== TASK GOAL ==
Every line of the data is to be transcribed as it stands.

== TASK INPUT ==

Definition decayQ (m : list Q) : list Q :=
  map (fun iv => snd iv / inject_Z (Py.len m - Z.of_nat (fst iv)))%Q
      (enumerate m).

(** A name that is none of the sentence policies [avg], [max], [min]. *)
Definition unknown_sentence_solver (name : str) : bool :=
  negb (Py.eqb name (py "avg")) && negb (Py.eqb name (py "max"))
  && negb (Py.eqb name (py "min")).

(** A name that is none of the entity policies [avg], [max], [min],
    [first]. *)
Definition unknown_entity_solver (name : str) : bool :=
  unknown_sentence_solver name && negb (Py.eqb name (py "first")).

(** A finite number that is zero. *)
Definition zeroish (x : num) : Prop := exists q, x = Fin q /\ (q == 0)%Q.

Section Vocabulary.
Context {F : Type} `{Float F} (W : Backend F).

(** The state after one request to the language model. *)
Definition after_generate (input_text : str) (max_length : Z)
    (enable_thinking : bool) (st : State) : State :=
  mkState (counter st)
    (events st
     ++ [EvGenerate (encode W (apply_chat_template W input_text
                                 enable_thinking)) max_length]).

(** The lines of the index selection that the generator returns when
    [retrieve] asks for it in state [st]. *)
Definition selected_lines (retrievers : dict RetrieverEntry) (query : str)
    (st : State) : list str :=
  match BasicGenerator.generate W
          (BasicRAG.selection_prompt query retrievers) 64 false false
          (snd (BasicRAG.incr_retrieve st)) with
  | (Ok (PStr model_output :: _), _) =>
      Py.split Py.newline (Py.strip model_output)
  | _ => []
  end.

(** The loop of the multi-index mode over the selected lines. *)
Definition gateway_body (retrievers : dict RetrieverEntry) (query : str)
    (topk max_query_length : Z) (docs : list str) (line : str)
  : M (list str) :=
  entry <- lift (dict_item retrievers (BasicRAG.index_name line)) ;;
  more <- BasicRAG._retrieve W query (entry_retriever entry) topk
            max_query_length ;;
  ret (docs ++ more).

(** The position of a pair [(att, tok, i)], and its token with it. *)
Definition pair_index (x : F * str * Z) : Z := snd x.
Definition pair_token (x : F * str * Z) : str * Z := (snd (fst x), snd x).
End Vocabulary.

(** The units [rs] tile the positions from [s] up to [e]: the first begins
    at [s], each next one begins just after the one before, the last ends
    at [e - 1], and none is empty. *)
Fixpoint tiles (s : nat) (rs : list (nat * nat)) (e : nat) : Prop :=
  match rs with
  | [] => s = e
  | (a, b) :: rs' => a = s /\ (a <= b)%nat /\ tiles (S b) rs' e
  end.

== TASK ANSWER ==
Definition decayQ (m : list Q) : list Q :=
  map (fun iv => snd iv / inject_Z (Py.len m - Z.of_nat (fst iv)))%Q
      (enumerate m).

(** A name that is none of the sentence policies [avg], [max], [min]. *)
Definition unknown_sentence_solver (name : str) : bool :=
  negb (Py.eqb name (py "avg")) && negb (Py.eqb name (py "max"))
  && negb (Py.eqb name (py "min")).

(** A name that is none of the entity policies [avg], [max], [min],
    [first]. *)
Definition unknown_entity_solver (name : str) : bool :=
  unknown_sentence_solver name && negb (Py.eqb name (py "first")).

(** A finite number that is zero. *)
Definition zeroish (x : num) : Prop := exists q, x = Fin q /\ (q == 0)%Q.

Section Vocabulary.
Context {F : Type} `{Float F} (W : Backend F).

(** The state after one request to the language model. *)
Definition after_generate (input_text : str) (max_length : Z)
    (enable_thinking : bool) (st : State) : State :=
  mkState (counter st)
    (events st
     ++ [EvGenerate (encode W (apply_chat_template W input_text
                                 enable_thinking)) max_length]).

(** The lines of the index selection that the generator returns when
    [retrieve] asks for it in state [st]. *)
Definition selected_lines (retrievers : dict RetrieverEntry) (query : str)
    (st : State) : list str :=
  match BasicGenerator.generate W
          (BasicRAG.selection_prompt query retrievers) 64 false false
          (snd (BasicRAG.incr_retrieve st)) with
  | (Ok (PStr model_output :: _), _) =>
      Py.split Py.newline (Py.strip model_output)
  | _ => []
  end.

(** The loop of the multi-index mode over the selected lines. *)
Definition gateway_body (retrievers : dict RetrieverEntry) (query : str)
    (topk max_query_length : Z) (docs : list str) (line : str)
  : M (list str) :=
  entry <- lift (dict_item retrievers (BasicRAG.index_name line)) ;;
  more <- BasicRAG._retrieve W query (entry_retriever entry) topk
            max_query_length ;;
  ret (docs ++ more).

(** The position of a pair [(att, tok, i)], and its token with it. *)
Definition pair_index (x : F * str * Z) : Z := snd x.
Definition pair_token (x : F * str * Z) : str * Z := (snd (fst x), snd x).
End Vocabulary.

(** The units [rs] tile the positions from [s] up to [e]: the first begins
    at [s], each next one begins just after the one before, the last ends
    at [e - 1], and none is empty. *)
Fixpoint tiles (s : nat) (rs : list (nat * nat)) (e : nat) : Prop :=
  match rs with
  | [] => s = e
  | (a, b) :: rs' => a = s /\ (a <= b)%nat /\ tiles (S b) rs' e
  end.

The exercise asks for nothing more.